The White Towns of Andalusia, or Pueblos Blancos, are a series of whitewashed towns and large villages in the northern part of the provinces of Cádiz and Málaga in southern Spain, mostly within the Sierra de Grazalema Natural Park.

== History and description ==
The area has been settled since prehistoric times, and some of the local caves have ancient rock paintings. Iberian people, Roman, Visigoths and Berbers are some of the settlers before the Modern Era that left their print.
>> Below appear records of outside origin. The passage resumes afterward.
Lemma remove_update t id t' i :
  thr_timer_table_from_id (Some t) id true = Some (Some t', Some i) ->
  exists timer, timers t !! i = Some timer /\ t' = update t i (set_id TIMER_ID_NONE timer).
Proof.
  cbn. repeat (case_test; [done|]). destruct (timers t !! _) as [timer|] eqn:Ei; [|done]. cbn [mbind option_bind].
  case_test; [done|]. intros [= <- <-]. eauto.
Qed.

Lemma threads_insert (th : gmap nat timer_pc) i pc pc' j : th !! i = Some pc -> is_Some (<[i := pc']> th !! j) <-> is_Some (th !! j).
Proof. intros H. rewrite lookup_insert. case_decide; [subst; rewrite H; split; eauto|done]. Qed.

Lemma thread_top_same t now t' pc : timer_thread_top t now = Some (t', pc) -> tm_next t' = tm_next t /\ tm_id t' = tm_id t.
Proof.
  unfold timer_thread_top, timer_fire. repeat case_test; try (by intros [= <- <-]).
  all: destruct (overrun_loop _ _ _ _ _) as [[e o]|]; cbn; by intros [= <- <-].
Qed.

Lemma tstep_inv s s' fl r : tinv s fl r -> tstep s s' -> exists fl' r', tinv s' fl' r'.
Proof.
  intros H Hs. destruct Hs as [t cr th lo t' i Ha|t cr th lo i c evp thr t' id Hi Hf|t cr th lo i c evp rc thr t' Hi Hrc Hf
    |t cr th lo i c evp rc thr t' id Hi Hrc Hf|t cr th lo t' id i Ha|t cr th lo i timer Hi Hid|t cr th lo i timer fl' sp w n0 n Hi|t cr th lo stop
    |t cr th lo i timer n timer' pc Ht Hi Htop|t cr th lo i Ht|t cr th lo i timer e p d ret Ht Hi|t cr th lo i timer Ht Hi|t cr th lo i t' Ht Hf].
  - destruct (tinv_alloc _ _ _ _ _ _ _ _ H Ha) as (fl' & _ & H'). eauto.
  - unfold timer_create_finish in Hf. destruct (timers t !! i) as [timer|] eqn:Et; [|done]. cbn in Hf. injection Hf as <- _.
    pose proof (create_init_update _ _ _ _ _ _ _ _ c evp (set_thread thr) H Et (fun x => conj eq_refl eq_refl)) as H1.
    eexists _, _. eapply (tinv_role _ _ _ _ _ _ i Threaded); [exact H1|done|by left|set_solver| |naive_solver].
    intros j. rewrite lookup_insert. case_decide; subst; naive_solver.
  - unfold timer_create_finish in Hf. destruct (timers t !! i) as [timer|] eqn:Et; [|done]. cbn [mbind option_bind fst] in Hf.
    rewrite (proj2 (Z.ltb_lt rc 0) Hrc) in Hf. destruct (thr_timer_table_free _ i) as [t1|] eqn:Ef; [|done]. cbn in Hf. injection Hf as <-.
    pose proof (create_init_update _ _ _ _ _ _ _ _ c evp id H Et (fun x => conj eq_refl eq_refl)) as H1.
    destruct (proj1 (inv_creating _ _ _ H i) Hi) as [_ Hr].
    assert (i ∉ dom th) as Hni. { rewrite elem_of_dom. intros [_ Hr']%(inv_threads _ _ _ H). congruence. }
    eexists _, _. eapply tinv_release; [exact H1|by rewrite Hr|by rewrite Hr|set_solver| |exact Ef].
    intros j. rewrite <- elem_of_dom. split; [intros ?; split; [done|congruence]|by intros []].
  - unfold timer_create_finish in Hf. destruct (timers t !! i) as [timer|] eqn:Et; [|done]. cbn [mbind option_bind fst snd] in Hf.
    rewrite (proj2 (Z.ltb_ge rc 0)), (proj2 (Z.eqb_neq rc 0)) in Hf by lia. injection Hf as <- _.
    pose proof (create_init_update _ _ _ _ _ _ _ _ c evp (fun x => x) H Et (fun x => conj eq_refl eq_refl)) as H1.
    eexists _, _. eapply (tinv_role _ _ _ _ _ _ i Lost); [exact H1|done|by right|set_solver|naive_solver|set_solver].
  - destruct (remove_update _ _ _ _ Ha) as (timer & Et & ->). eexists _, _. eapply (tinv_update _ _ _ _ _ _ th H Et); [done|by right|done].
  - eexists _, _. eapply (tinv_update _ _ _ _ _ _ th H Hi); [done|by left|done].
  - eexists _, _. eapply (tinv_update _ _ _ _ _ _ th H Hi); [done|by left|done].
  - eexists _, _. by apply tinv_start_stop.
  - destruct (thread_top_same _ _ _ _ Htop) as [E1 E2]. eexists _, _.
    eapply (tinv_update _ _ _ _ _ _ _ H Hi); [done|by left|intros j; by eapply threads_insert].
  - exists fl, r. destruct H as [Hl Hc Hd Hf Hcr Hth Hlo Hid]. split; try done. intros j. cbn [threads] in *. rewrite <- Hth. by eapply threads_insert.
  - eexists _, _. eapply (tinv_update _ _ _ _ _ _ _ H Hi); [| |intros j; by eapply threads_insert]; unfold timer_thread_timed; case_test; (done || by left).
  - eexists _, _. eapply (tinv_update _ _ _ _ _ _ _ H Hi); [done|by left|intros j; by eapply threads_insert].
  - assert (is_Some (th !! i)) as Hsome by (by rewrite Ht). destruct (proj1 (inv_threads _ _ _ H i) Hsome) as [_ Hr].
    assert (i ∉ cr) as Hni. { intros [_ Hr']%(inv_creating _ _ _ H). congruence. }
    eexists _, _. eapply tinv_release; [exact H|by rewrite Hr|by rewrite Hr| | |exact Hf].
    + intros j. split; [intros ?; split; [done|congruence]|by intros []].
    + intros j. rewrite lookup_delete. case_decide; subst; split; [by intros []|by intros []|eauto|by intros []].
Qed.

Lemma wrap_ids i : (i < MAX_THREAD_TIMERS)%nat ->
  TIMER_ID_IS_WRAPPED (TIMER_ID_WRAP (Z.of_nat i)) = true /\ u32 (TIMER_ID_UNWRAP (TIMER_ID_WRAP (Z.of_nat i))) = Z.of_nat i /\
  TIMER_ID_IS_VALID (TIMER_ID_WRAP (Z.of_nat i)) = true.
Proof.
  intros Hi. assert (forallb (fun i => let z := Z.of_nat i in TIMER_ID_IS_WRAPPED (TIMER_ID_WRAP z) &&
    ((u32 (TIMER_ID_UNWRAP (TIMER_ID_WRAP z)) =? z) && TIMER_ID_IS_VALID (TIMER_ID_WRAP z))) (seq 0 MAX_THREAD_TIMERS) = true) as H by (vm_compute; reflexivity).
  rewrite forallb_forall in H. specialize (H i ltac:(apply in_seq; lia)). cbn zeta in H. zbool. done.
Qed.

Lemma wrap_inj i j : (i < MAX_THREAD_TIMERS)%nat -> (j < MAX_THREAD_TIMERS)%nat -> TIMER_ID_WRAP (Z.of_nat i) = TIMER_ID_WRAP (Z.of_nat j) -> i = j.
Proof.
  intros Hi Hj E. destruct (wrap_ids i Hi) as (_ & Ei & _), (wrap_ids j Hj) as (_ & Ej & _). rewrite E in Ei. lia.
Qed.

(** A wrapped id is its index and the highest bit. *)
Lemma wrapped_index id : 0 <= id < 2 ^ 32 -> TIMER_ID_IS_WRAPPED id = true -> TIMER_ID_UNWRAP id = id - 2 ^ 31 /\ 2 ^ 31 <= id.
Proof.
  intros Hid Hw. unfold TIMER_ID_IS_WRAPPED, TIMER_ID_UNWRAP in *. change TIMER_ID_WRAP_BIT with (2 ^ 31) in *. zbool.
  assert (Z.testbit id 31 = true) as Hbit.
  { destruct (Z.testbit id 31) eqn:E; [done|]. destruct Hw. apply Z.bits_inj'. intros n Hn.
    rewrite Z.land_spec, Z.bits_0, Z.pow2_bits_eqb by lia. destruct (Z.eqb_spec 31 n) as [<-|_]; [by rewrite E|apply andb_false_r]. }
  assert (id - 2 ^ 31 = Z.ldiff id (2 ^ 31)) as E.
  { apply Z.sub_nocarry_ldiff, Z.bits_inj'. intros n Hn. rewrite Z.ldiff_spec, Z.bits_0, Z.pow2_bits_eqb by lia.
    destruct (Z.eqb_spec 31 n) as [<-|_]; [by rewrite Hbit|done]. }
  rewrite <- E. split; [done|]. assert (0 <= Z.ldiff id (2 ^ 31)) by (apply Z.ldiff_nonneg; lia). lia.
Qed.

Lemma wrap_add i : (i < MAX_THREAD_TIMERS)%nat -> TIMER_ID_WRAP (Z.of_nat i) = Z.of_nat i + 2 ^ 31.
Proof.
  intros Hi. assert (forallb (fun i => TIMER_ID_WRAP (Z.of_nat i) =? Z.of_nat i + 2 ^ 31) (seq 0 MAX_THREAD_TIMERS) = true) as H by (vm_compute; reflexivity).
  rewrite forallb_forall in H. specialize (H i ltac:(apply in_seq; lia)). by zbool.
Qed.

(** Ids of the table and where they lead. *)
Definition own_ids (t : thr_timer_table) : Prop :=
  length (timers t) = MAX_THREAD_TIMERS /\
  forall i timer, timers t !! i = Some timer -> tm_id timer = TIMER_ID_NONE \/ tm_id timer = TIMER_ID_WRAP (Z.of_nat i).

Lemma from_id_exact t id : own_ids t -> 0 <= id < 2 ^ 32 ->
  exists o, thr_timer_table_from_id (Some t) id false = Some (Some t, o) /\
    forall i, o = Some i <-> exists timer, timers t !! i = Some timer /\ tm_id timer = id /\ TIMER_ID_IS_VALID id = true.
Proof.
  intros [Hl Hown] Hid. assert (forall i, (exists timer, timers t !! i = Some timer /\ tm_id timer = id /\ TIMER_ID_IS_VALID id = true) ->
    (i < MAX_THREAD_TIMERS)%nat /\ id = TIMER_ID_WRAP (Z.of_nat i)) as Hback.
  { intros i (timer & Hi & Eid & Hv). pose proof (lookup_lt_Some _ _ _ Hi). split; [lia|].
    unfold TIMER_ID_IS_VALID in Hv. zbool. destruct (Hown i timer Hi); congruence. }
  assert ((forall i, ~ (exists timer, timers t !! i = Some timer /\ tm_id timer = id /\ TIMER_ID_IS_VALID id = true)) ->
    exists o, Some (Some t, @None nat) = Some (Some t, o) /\
      forall i, o = Some i <-> exists timer, timers t !! i = Some timer /\ tm_id timer = id /\ TIMER_ID_IS_VALID id = true) as Hnone.
  { intros H. exists None. split; [done|]. intros i. split; [done|]. intros Hi. by destruct (H i). }
  unfold thr_timer_table_from_id. destruct (TIMER_ID_IS_WRAPPED id) eqn:Ew; cbn [negb].
  2:{ apply Hnone. intros i Hex. destruct (Hback i Hex) as [Hi ->]. by rewrite (proj1 (wrap_ids i Hi)) in Ew. }
  destruct (wrapped_index id Hid Ew) as [-> Hge]. assert (u32 (id - 2 ^ 31) = id - 2 ^ 31) as -> by (apply u32_id; unfold is_u32; lia).
  case_test; zbool.
  { apply Hnone. intros i Hex. destruct (Hback i Hex) as [Hi ->]. rewrite wrap_add in * by done. lia. }
  destruct (lookup_lt_is_Some_2 (timers t) (Z.to_nat (id - 2 ^ 31))) as [timer Hi]; [lia|]. rewrite Hi. cbn [mbind option_bind].
  pose proof (wrap_add (Z.to_nat (id - 2 ^ 31)) ltac:(lia)) as Ewrap. rewrite Z2Nat.id in Ewrap by lia.
  destruct (TIMER_ID_IS_VALID (tm_id timer)) eqn:Ev; cbn [negb].
  - exists (Some (Z.to_nat (id - 2 ^ 31))). split; [done|]. intros i. split.
    + intros [= <-]. exists timer. unfold TIMER_ID_IS_VALID in Ev. zbool. destruct (Hown _ _ Hi) as [?|Eown]; [done|].
      rewrite Z2Nat.id in Eown by lia. assert (tm_id timer = id) as <- by lia. split_and!; [done|done|]. unfold TIMER_ID_IS_VALID. by rewrite (proj2 (Z.eqb_neq _ _)).
    + intros Hex. destruct (Hback i Hex) as [Hi' ->]. rewrite wrap_add by done. f_equal. lia.
  - apply Hnone. intros i Hex. destruct (Hback i Hex) as [Hi' Ei]. rewrite wrap_add in Ei by done.
    assert (i = Z.to_nat (id - 2 ^ 31)) as -> by lia. destruct Hex as (timer' & Hi'' & Eid & Hv). rewrite Hi in Hi''. injection Hi'' as <-.
    by rewrite Eid, Hv in Ev.
Qed.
It was precisely during Roman times that whitewashing was introduced, but it was later during the pandemic plague waves during 14th and later centuries when whitewashing exterior but also interior walls of houses and churches - the latter often visited by disease-affected inhabitants - became predominant.
These villages punctuate or are close to natural parks in the south of the Iberian Peninsula, including Sierra de Grazalema Natural Park that is listed as a biosphere reserve and is the highest rainfall area in Spain, or Los Alcornocales Natural Park with its cork oak protected landscape.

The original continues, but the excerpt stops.